Trump says US 'made a lot of progress' with North Korea

This file combination of pictures made on August 10, 2017 shows an image (L) taken on April 15, 2017 of North Korean leader Kim Jong-Un on a balcony of the Grand People's Study House following a military parade in Pyongyang and an image (R) taken on July 19, 2017 of US President Donald Trump speaking during the first meeting of the Presidential Advisory Commission on Election Integrity in Washington, DC. (AFP)
Updated 19 January 2019
Follow

Trump says US 'made a lot of progress' with North Korea

  • Kim Jong Un and Trump first met in June in Singapore, where they signed a vaguely worded document in which Kim pledged to work toward the “denuclearization of the Korean peninsula”
  • The latest flurry of diplomacy comes little more than a year after Trump was threatening to wipe North Korea off the map

WASHINGTON: US President Donald Trump said on Saturday he had a very good meeting with North Korea's nuclear envoy Kim Yong Chol and the two sides had made "a lot of progress."

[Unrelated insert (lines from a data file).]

(** * Code Time (swdc-vscode): session, preferences, telemetry and onboarding

    A shallow embedding of [DataController.ts] and
    [lib/user/OnboardManager.ts].  JavaScript values are modelled by
    [jsval]; the module-level variables, the local key-value store, the
    editor configuration, the offline batch file, the timer queue and the
    log of outward actions are the fields of [world]; an [async] function
    is a computation in the state-and-exception monad [M], run to
    completion without interleaving.  The HTTP transport is an oracle
    that answers the n-th request. *)

From Stdlib Require Import ZArith String Ascii List Lia Bool DecimalString.
From stdpp Require Import base gmap strings list.

Set Warnings "-register-all".

Open Scope string_scope.
Open Scope Z_scope.
Open Scope list_scope.

(** ** JavaScript values *)

Module JS.

Inductive jsval : Type :=
| JUndefined
| JNull
| JBool (b : bool)
| JNum (n : Z)
| JStr (s : string)
| JArr (elems : list jsval)
| JObj (fields : list (string * jsval)).

(** [if (v)], [!v], [v && ...]: the value converted to a boolean. *)
Definition truthy (v : jsval) : bool :=
  match v with
  | JUndefined | JNull => false
  | JBool b => b
  | JNum n => negb (n =? 0)
  | JStr s => negb (String.eqb s "")
  | JArr _ | JObj _ => true
  end.

(** [a === b].  Primitives are compared by value; arrays and objects are
    compared by identity, and no two values that meet in the modelled code
    are the same heap object (they come from different responses, from the
    store or from the configuration). *)
Definition strict_eq (a b : jsval) : bool :=
  match a, b with
  | JUndefined, JUndefined => true
  | JNull, JNull => true
  | JBool x, JBool y => Bool.eqb x y
  | JNum x, JNum y => x =? y
  | JStr x, JStr y => String.eqb x y
  | _, _ => false
  end.

Definition strict_ne (a b : jsval) : bool := negb (strict_eq a b).

(** Own property [k] of an object literal; [undefined] when absent. *)
Fixpoint assoc (k : string) (fields : list (string * jsval)) : jsval :=
  match fields with
  | [] => JUndefined
  | (k', v) :: rest => if String.eqb k k' then v else assoc k rest
  end.

(** [o[k] = v] on the fields of an object: an existing key keeps its
    position, a new key is appended. *)
Fixpoint put_field (k : string) (v : jsval) (fields : list (string * jsval))
  : list (string * jsval) :=
  match fields with
  | [] => [(k, v)]
  | (k', v') :: rest =>
      if String.eqb k k' then (k, v) :: rest else (k', v') :: put_field k v rest
  end.

Definition decimal (n : Z) : string := NilZero.string_of_int (Z.to_int n).

(** Template-literal conversion [`${v}`]. *)
Fixpoint to_string (v : jsval) : string :=
  match v with
  | JUndefined => "undefined"
  | JNull => "null"
  | JBool true => "true"
  | JBool false => "false"
  | JNum n => decimal n
  | JStr s => s
  | JArr elems =>
      String.concat ","
        (List.map (fun e => match e with
                            | JUndefined | JNull => ""
                            | _ => to_string e
                            end) elems)
  | JObj _ => "[object Object]"
  end.

Definition is_space (c : ascii) : bool :=
  match c with
  | " "%char | "009"%char | "010"%char | "011"%char | "012"%char | "013"%char => true
  | _ => false
  end.

Definition digit_of (c : ascii) : option Z :=
  let n := Z.of_nat (nat_of_ascii c) in
  if (48 <=? n) && (n <=? 57) then Some (n - 48) else None.

Fixpoint skip_spaces (s : string) : string :=
  match s with
  | String c rest => if is_space c then skip_spaces rest else s
  | EmptyString => s
  end.

(** Longest prefix of decimal digits, accumulated left to right. *)
Fixpoint leading_digits (s : string) (acc : option Z) : option Z :=
  match s with
  | String c rest =>
      match digit_of c with
      | Some d => leading_digits rest (Some (10 * default 0 acc + d))
      | None => acc
      end
  | EmptyString => acc
  end.

(** [parseInt(v, 10)]; [None] is [NaN].  Numbers are the integers. *)
Definition parseInt (v : jsval) : option Z :=
  match v with
  | JNum n => Some n
  | JStr s =>
      match skip_spaces s with
      | String "-"%char rest => Z.opp <$> leading_digits rest None
      | String "+"%char rest => leading_digits rest None
      | s' => leading_digits s' None
      end
  | _ => None
  end.

Definition number_to_string (n : option Z) : string :=
  match n with Some z => decimal z | None => "NaN" end.

End JS.

Export JS.

(** ** The runtime: world, transport oracle and the monad of async code *)

Module Runtime.

(** A request handed to the transport ([softwareGet], [softwarePost],
    [softwarePut]): the api path, the body and the authorization token. *)
Inductive request : Type :=
| Get (api : string) (jwt : jsval)
| Post (api : string) (body : jsval) (jwt : jsval)
| Put (api : string) (body : jsval) (jwt : jsval).

(** A normalized response.  [resp_ok] and [resp_deactivated] are the
    transport's classification, [resp_data] is [resp.data]. *)
Record response : Type := {
  resp_ok : bool;
  resp_deactivated : bool;
  resp_data : jsval
}.

(** How the promise returned by the transport settles. *)
Inductive reply : Type :=
| Resolved (r : response)
| Rejected.

(** Closures handed to [setTimeout]. *)
Inductive callback : Type :=
| CbFetchDailyKpmSessionInfo
| CbUserStatusFetchHandler (tryCountUntilFoundUser : Z)
| CbOnboardSecondaryWindow
| CbOnboardRetry.

(** Outward actions, in the order they happen. *)
Inductive event : Type :=
| EHttp (r : request)
| ECleanSessionInfo
| ESetContext (key : string) (value : bool)
| EUpdateShowMusicMetrics (value : jsval)
| EDeleteFile
| EShowOfflinePrompt (addReconnectMsg : bool)
| ESuccessFunction (created : bool)
| ESetTimeout (ms : Z) (cb : callback)
| EFetchDailyKpmSessionInfo.

(** What the code reads from outside and cannot change. *)
Record environment : Type := {
  transport : nat -> request -> reply;   (* answer to the n-th request *)
  window_focused : Z -> bool;            (* [window.state.focused] at a time *)
  JSON_parse : string -> option jsval;   (* [None] is a thrown SyntaxError *)
  os_username : jsval;
  hostname : jsval;
  timezone : jsval;
  PLUGIN_ID : jsval;
  os_name : jsval;
  plugin_version : jsval;
  session_ctime : jsval
}.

Trump will meet for the second time with North Korean leader Kim Jong Un around the end of February, the White House said Friday, after Chol paid a rare visit to Washington.
Vice Chairman Kim Yong Chol, a right-hand man to the North Korean strongman, met the embattled president at the White House for an unusually long 90 minutes as the countries seek a denuclearization accord that could ease decades of hostility.
White House spokeswoman Sarah Sanders said that Trump — who has opined that he and Kim Jong Un fell “in love” after last year’s landmark first summit — would again meet the North Korean leader “near the end of February” at a location to be announced later.
The latest flurry of diplomacy comes little more than a year after Trump was threatening to wipe North Korea off the map, with Pyongyang’s nuclear and missile tests rattling nerves in East Asia.
Sanders praised North Korea’s efforts to reconcile but ruled out, for now, a key demand of Pyongyang — a lifting of sanctions.
“The United States is going to continue to keep pressure and sanctions on North Korea until we see fully and verified denuclearization,” Sanders told reporters.
“We’ve had very good steps in good faith from the North Koreans in releasing the hostages and other moves and so we’ll continue those conversations,” she said.
She was referring to Pyongyang’s quick deportation last year of an American. In 2017, a US student returned home comatose from North Korea and died within days after what a US judge said was torture.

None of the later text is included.